The opening bridge collapse has garnered considerable critical acclaim, with many stating it as being on par with the pile-up sequence from Final Destination 2. It has been said to be "one of the single best sequences of any film all year" by Boxoffice Magazine. Uk.real.com stated that the opening bridge collapse sequence is "beautifully directed and choreographed". Eric D. Snider has stated in his review for Film.com that "The opening premonition is nerve-janglingly effective." New York Post called the bridge collapse sequence "spectacular", and Daily News deemed it "terrifying". USA Today commented on the sequence, saying "The effect is terrific and reminiscent of the bridge destruction from Mission: Impossible III." Betsy Sharkey, a Los Angeles Times film critic stated in her negative review "I will say, the bus, and the bridge it must cross, does make for a pretty incredible wham-bam opening sequence," and further added "The big crumble is a stunner of an opener." In a review for MSN.com, Kat Murphy said "the fifth chapter starts out with a slambang catastrophe", then stated that the bridge collapse is "skillfully orchestrated", and "this sequence is actually enhanced by 3D: Holes in the disintegrating bridge seem to pull the gaze down—dizzyingly—to the river below, and jagged camera angles on hanging railings and sliding debris muddle our sense of what's up, what's down." Kirk Honeycutt of The Hollywood Reporter praised "This film's opening sequence is undeniably spectacular." Aaron Hillis from The Village Voice called the bridge collapse "breathtakingly staged". The Advocate stated that "Director Steve Quale and writer Heisserer stage the bridge's collapse in swift but exacting detail." The Austin Chronicle said the bridge collapse sequence is "spectacularly gruesome".

In 2017, John Squires, writing for Bloody Disgusting, gave five reasons as to why Final Destination 5 is the franchise's best sequel, highlighting the opening sequence, the inventive death scenes, the level of gore in the film, the new mythology to defeat Death and the ending encompassing scenes from the first film.

== Sequel ==

In early 2011, Tony Todd said in an interview with Dread Central that if Final Destination 5 was a success at the box office, then two sequels would be filmed back-to-back.
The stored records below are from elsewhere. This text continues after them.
(* ===== verification/LosslessProducer.v ===== *)
(** * The lossless producer

    [src/que/src/lossless/producer.rs] (and [burst_amount] of
    [src/que/src/lossless/mod.rs]): joining a channel, [push], [sync], the
    heartbeats, and reservations.  A method that takes [&mut self] returns the
    new value of [self] next to its result; [commit] and [cancel] take the
    reservation by value and give back the producer it borrows. *)

From S2P Require Import Prelude.
From S2P Require Import Rust.
From S2P Require Import Ring.
From S2P Require Import Errors.
From S2P Require Import Channel.
From S2P Require Import Join.

Definition BURST_DENOM : Z := 4.

Definition burst_amount (N : Z) : Z :=
  let x := N / BURST_DENOM in
  if x =? 0 then 1 else x.

(** [spsc] is the address of the channel; [last_consumer_heartbeat] is the
    value [consumer_heartbeat] last saw. *)
Record Producer : Type := mkProducer {
  p_spsc : Z;
  p_tail : Z;
  p_written : Z;
  p_last_consumer_heartbeat : Z
}.

Record Reservation : Type := mkReservation {
  r_producer : Producer;
  r_start_tail : Z;
  r_count : Z;
  r_written : Z;
  r_committed : bool
}.

Section Producer.
Context {T : Type} {prof : Profile} (M : mode) (N : Z).

Definition MODULO_MASK : Z := N - 1.

(** The cell index [x & MODULO_MASK]. *)
Definition mask_index (x : Z) : nat := Z.to_nat (Z.land x MODULO_MASK).

Definition join_or_initialize_in_ (buffer : Z) :
    prog T (result Producer QueError) :=
  _ ← check_join N buffer;
  magic ← load MAGIC_WORD Acquire;
  capacity ← load CAPACITY Acquire;
  if magic =? MAGIC then
    if negb (capacity =? N) then mret (Err (IncorrectCapacity capacity))
    else
      _ ← fetch_add PRODUCER_HEARTBEAT Release 1;
      _ ← (if BACKED_BY_ARCC M then arc_increment else mret tt);
      spsc ← lift (NonNull_new_unwrap buffer);
      tail ← load TAIL Acquire;
      last ← load CONSUMER_HEARTBEAT Acquire;
      mret (Ok (mkProducer spsc tail 0 last))
  else if magic =? 0 then
    _ ← store TAIL Release 0;
    _ ← store CONSUMER_HEARTBEAT Release 0;
    _ ← store PRODUCER_HEARTBEAT Release 0;
    _ ← store CAPACITY Release N;
    _ ← store MAGIC_WORD Release MAGIC;
    _ ← (if BACKED_BY_ARCC M then arc_increment else mret tt);
    spsc ← lift (NonNull_new_unwrap buffer);
    last ← load CONSUMER_HEARTBEAT Acquire;
    mret (Ok (mkProducer spsc 0 0 last))
  else mret (Err CorruptionDetected).

Definition join_ (buffer : Z) : prog T (result Producer QueError) :=
  _ ← check_join N buffer;
  magic ← load MAGIC_WORD Acquire;
  capacity ← load CAPACITY Acquire;
  if magic =? MAGIC then
    if negb (capacity =? N) then mret (Err (IncorrectCapacity capacity))
    else
      _ ← (if BACKED_BY_ARCC M then arc_increment else mret tt);
      spsc ← lift (NonNull_new_unwrap buffer);
      tail ← load TAIL Acquire;
      last ← load CONSUMER_HEARTBEAT Acquire;
      mret (Ok (mkProducer spsc tail 0 last))
  else if magic =? 0 then mret (Err Uninitialized)
  else mret (Err CorruptionDetected).

(** The part of [join_or_create_shmem] that follows the opening of the
    shared memory, mapped at [buffer].  It repeats
    [join_or_initialize_in_] without the two assertions and without the
    increment of the heartbeat. *)
Definition join_or_create_mapped (buffer : Z) :
    prog T (result Producer QueError) :=
  magic ← load MAGIC_WORD Acquire;
  capacity ← load CAPACITY Acquire;
  if magic =? MAGIC then
    if negb (capacity =? N) then mret (Err (IncorrectCapacity capacity))
    else
      spsc ← lift (NonNull_new_unwrap buffer);
      tail ← load TAIL Acquire;
      last ← load CONSUMER_HEARTBEAT Acquire;
      mret (Ok (mkProducer spsc tail 0 last))
  else if magic =? 0 then
    _ ← store TAIL Release 0;
    _ ← store PRODUCER_HEARTBEAT Release 0;
    _ ← store CONSUMER_HEARTBEAT Release 0;
    _ ← store CAPACITY Release N;
    _ ← store MAGIC_WORD Release MAGIC;
    spsc ← lift (NonNull_new_unwrap buffer);
    last ← load CONSUMER_HEARTBEAT Acquire;
    mret (Ok (mkProducer spsc 0 0 last))
  else mret (Err CorruptionDetected).

Definition push (self : Producer) (value : T) :
    prog T (Producer * result unit QueError) :=
  head ← load HEAD Acquire;
  limit ← lift (uadd head N);
  if p_tail self =? limit then
    _ ← drop_value value; mret (self, Err Full)
  else
    _ ← assign_cell (mask_index (p_tail self)) value;
    tail ← lift (uadd (p_tail self) 1);
    written ← lift (uadd (p_written self) 1);
    mret (mkProducer (p_spsc self) tail written
            (p_last_consumer_heartbeat self), Ok tt).

Definition beat (self : Producer) : prog T unit :=
  _ ← fetch_add PRODUCER_HEARTBEAT Release 1; mret tt.

Definition sync (self : Producer) : prog T Producer :=
  let self := mkProducer (p_spsc self) (p_tail self) 0
                (p_last_consumer_heartbeat self) in
  _ ← store TAIL Release (p_tail self);
  mret self.

Definition consumer_heartbeat (self : Producer) : prog T (Producer * bool) :=
  heartbeat ← load CONSUMER_HEARTBEAT Acquire;
  if negb (heartbeat =? p_last_consumer_heartbeat self) then
    mret (mkProducer (p_spsc self) (p_tail self) (p_written self) heartbeat, true)
  else mret (self, false).

Definition get_padding_ptr (self : Producer) : Z := p_spsc self + 512.

(** A failed reservation leaves the borrowed producer as it is. *)
Definition reserve (self : Producer) (count : Z) :
    prog T (result Reservation QueError) :=
  if count =? 0 then mret (Err InvalidSize)
  else if N <? count then mret (Err InvalidSize)
  else
    head ← load HEAD Acquire;
    in_flight ← lift (usub (p_tail self) head);
    available_space ← lift (usub N in_flight);
    if available_space <? count then mret (Err Full)
    else mret (Ok (mkReservation self (p_tail self) count 0 false)).

(** *** [impl Reservation] *)

Definition len (self : Reservation) : Z := r_count self.

Definition written (self : Reservation) : Z := r_written self.

Definition remaining (self : Reservation) : res Z :=
  usub (r_count self) (r_written self).

Definition with_written (self : Reservation) (n : Z) : Reservation :=
  mkReservation (r_producer self) (r_start_tail self) (r_count self) n
    (r_committed self).

Definition write_next (self : Reservation) (value : T) : prog T Reservation :=
  if r_count self <=? r_written self then
    Panic (ExplicitPanic "Attempted to write beyond reservation limit")
  else
    position ← lift (uadd (r_start_tail self) (r_written self));
    _ ← assign_cell (mask_index position) value;
    n ← lift (uadd (r_written self) 1);
    mret (with_written self n).

Definition write_all (self : Reservation) (values : list T) :
    prog T Reservation :=
  let count := Z.of_nat (length values) in
  remaining ← lift (remaining self);
  if remaining <? count then
    Panic (ExplicitPanic "Attempted to write more values than slots remaining")
  else if bool_decide (values = []) then mret self
  else
    position ← lift (uadd (r_start_tail self) (r_written self));
    let start_index := mask_index position in
    end_index ← lift (uadd (Z.of_nat start_index) count);
    _ ← (if end_index <=? N then copy_nonoverlapping start_index values
         else
           first_part_len ← lift (usub N (Z.of_nat start_index));
           _ ← copy_nonoverlapping start_index
                 (take (Z.to_nat first_part_len) values);
           copy_nonoverlapping 0 (drop (Z.to_nat first_part_len) values));
    n ← lift (uadd (r_written self) count);
    mret (with_written self n).

(** [write_iter] over any iterator [I]: [next] yields the next item and the
    advanced iterator.  The [for] loop takes an item before it tests whether
    the reservation is full.  [fuel] bounds the number of items taken. *)
Section WriteIter.
Context {I : Type} (next : I → option (T * I)).

Fixpoint write_iter_loop (fuel : nat) (self : Reservation) (iter : I) :
    prog T (Reservation * I) :=
  match fuel with
  | O => Panic OutOfFuel
  | S fuel =>
      match next iter with
      | None => mret (self, iter)
      | Some (value, iter) =>
          if r_count self <=? r_written self then
            _ ← drop_value value; mret (self, iter)
          else
            self ← write_next self value;
            write_iter_loop fuel self iter
      end
  end.

Definition write_iter (self : Reservation) (iter : I) :
    prog T (Reservation * I * Z) :=
  let start_written := r_written self in
  '(self, iter) ← write_iter_loop
                    (S (Z.to_nat (r_count self - r_written self))) self iter;
  n ← lift (usub (r_written self) start_written);
  mret (self, iter, n).
End WriteIter.

Definition commit (self : Reservation) : prog T Producer :=
  let p := r_producer self in
  tail ← lift (uadd (p_tail p) (r_written self));
  written ← lift (uadd (p_written p) (r_written self));
  let p := mkProducer (p_spsc p) tail written (p_last_consumer_heartbeat p) in
  if burst_amount N <=? p_written p then sync p else mret p.

Definition cancel (self : Reservation) : prog T Producer :=
  mret (r_producer self).

(** [impl Drop for Producer]. *)
Definition drop_producer (self : Producer) : prog T unit :=
  if BACKED_BY_ARCC M then arc_drop else mret tt.
End Producer.

(** *** In shared memory *)

(** Joins, and sets the channel up if it is not. *)
Definition join_or_initialize_in {T} {prof : Profile} (N buffer : Z) :
    prog T (result Producer QueError) := join_or_initialize_in_ ShmemMode N buffer.

(** Joins a channel that exists. *)
Definition join {T} {prof : Profile} (N buffer : Z) : prog T (result Producer QueError) :=
  join_ ShmemMode N buffer.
On August 23, when asked whether he would be directing a sequel, Steven Quale elaborated: "Who knows. Never say never. I mean, it'll be up to the fans. We'll see how this one performs internationally, and if it makes as much money as the fourth one, I'm sure Warner Brothers will want to make another one".

In January 2019, a new installment was announced to be in development, from Warner Bros. Pictures and New Line Cinema. Patrick Melton and Marcus Dunstan would write the script, with the plot described as a "re-imagining" of the franchise. In August, Devon Sawa expressed interest in returning to the franchise in the reboot.

In March 2020, the film was revealed to be set in the same canon as the first five films and would focus on first responders, with series producer Craig Perry stating: "We're toying with having it take place in the world of first responders: EMTs, firemen, and police. These people deal with death on the front lines every day and make choices that can cause people to live or die. We rely on their good judgment, expertise, and calm demeanor. So why not put those people in the nightmare situation where every choice can bring about life and death – but now for themselves? We're thinking that world might be an interesting way into a Final Destination movie, and one which can also generate unique set pieces in a very credible way".

Later in October, series creator Jeffrey Reddick confirmed that a sixth film had been in the works prior to the COVID-19 pandemic.